#### GIVEN ENTRIES
(* ===== verification/LwipMemSpec.v ===== *)
(** The heap of lwIP against its layout: the list of its blocks, with their
    sizes and whether they are in use.  The operations of LwipMem.v refine a
    first-fit allocator on such lists. *)
From S2P Require Import Prelude Mmio LwipMem.

(** * Layouts *)

(** A block: its size, header included, and whether it is in use. *)
Definition block : Type := Z * bool.

Fixpoint total (l : list block) : Z :=
  match l with [] => 0 | (n, _) :: l => n + total l end.

(** The headers from index [p], behind a block at [q], describe the blocks [l];
    the last of them is at [q'] and the run ends at [p']. *)
Fixpoint seg (m : Z -> Z) (q p : Z) (l : list block) (q' p' : Z) : Prop :=
  match l with
  | [] => q' = q /\ p' = p
  | (n, u) :: l => hd_prev m p = q /\ hd_next m p = p + n /\ hd_used m p = Z.b2z u /\
      20 <= n /\ seg m p (p + n) l q' p'
  end.

Definition laid (m : Z -> Z) (l : list block) : Prop :=
  hd_next m MEM_SIZE_ALIGNED = MEM_SIZE_ALIGNED /\ hd_used m MEM_SIZE_ALIGNED = 1 /\
  exists q, seg m 0 0 l q MEM_SIZE_ALIGNED.

(** No two free blocks in a row. *)
Fixpoint alternate (l : list bool) : Prop :=
  match l with u :: ((v :: _) as t) => u || v = true /\ alternate t | _ => True end.
Definition coalesced (l : list block) : Prop := alternate (map snd l).

Fixpoint first_free (p : Z) (l : list block) : Z :=
  match l with [] => p | (n, u) :: l => if (u : bool) then first_free (p + n) l else p end.

Definition aligned (l : list block) : Prop := Forall (fun b => fst b mod MEM_ALIGNMENT = 0) l.

(** The heap invariant. *)
Record heap_ok (h : heap) (l : list block) : Prop := {
  ok_laid : laid (ram h) l;
  ok_coalesced : coalesced l;
  ok_aligned : aligned l;
  ok_lfree : lfree h = first_free 0 l
}.

(** [x] is the index of a byte of user data in a block in use. *)
Fixpoint in_data (p : Z) (l : list block) (x : Z) : Prop :=
  match l with
  | [] => False
  | (n, u) :: l => (u = true /\ p + SIZEOF_STRUCT_MEM <= x < p + n) \/ in_data (p + n) l x
  end.
Definition data_kept (h h' : heap) (l : list block) : Prop :=
  forall x, in_data 0 l x -> ram h' x = ram h x.

(** * The allocator on layouts *)

(** A free block of [n] bytes taken for [size] bytes of data. *)
Definition take (size n : Z) : list block :=
  if size + 28 <=? n then [(size + 8, true); (n - (size + 8), false)] else [(n, true)].

(** First fit from [p]: the index of the block and the new layout. *)
Fixpoint alloc (size p : Z) (l : list block) : option (Z * list block) :=
  match l with
  | [] => None
  | (n, u) :: t =>
      if negb u && (size + 8 <=? n) then Some (p, take size n ++ t)
      else match alloc size (p + n) t with
           | Some (a, t') => Some (a, (n, u) :: t')
           | None => None
           end
  end.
########
TASK ->
Whenever the string "heap" occurs in a line of the entries above, copy that line.

RESPONSE BOX ->
(** The heap of lwIP against its layout: the list of its blocks, with their
(** The heap invariant. *)
Record heap_ok (h : heap) (l : list block) : Prop := {
Definition data_kept (h h' : heap) (l : list block) : Prop :=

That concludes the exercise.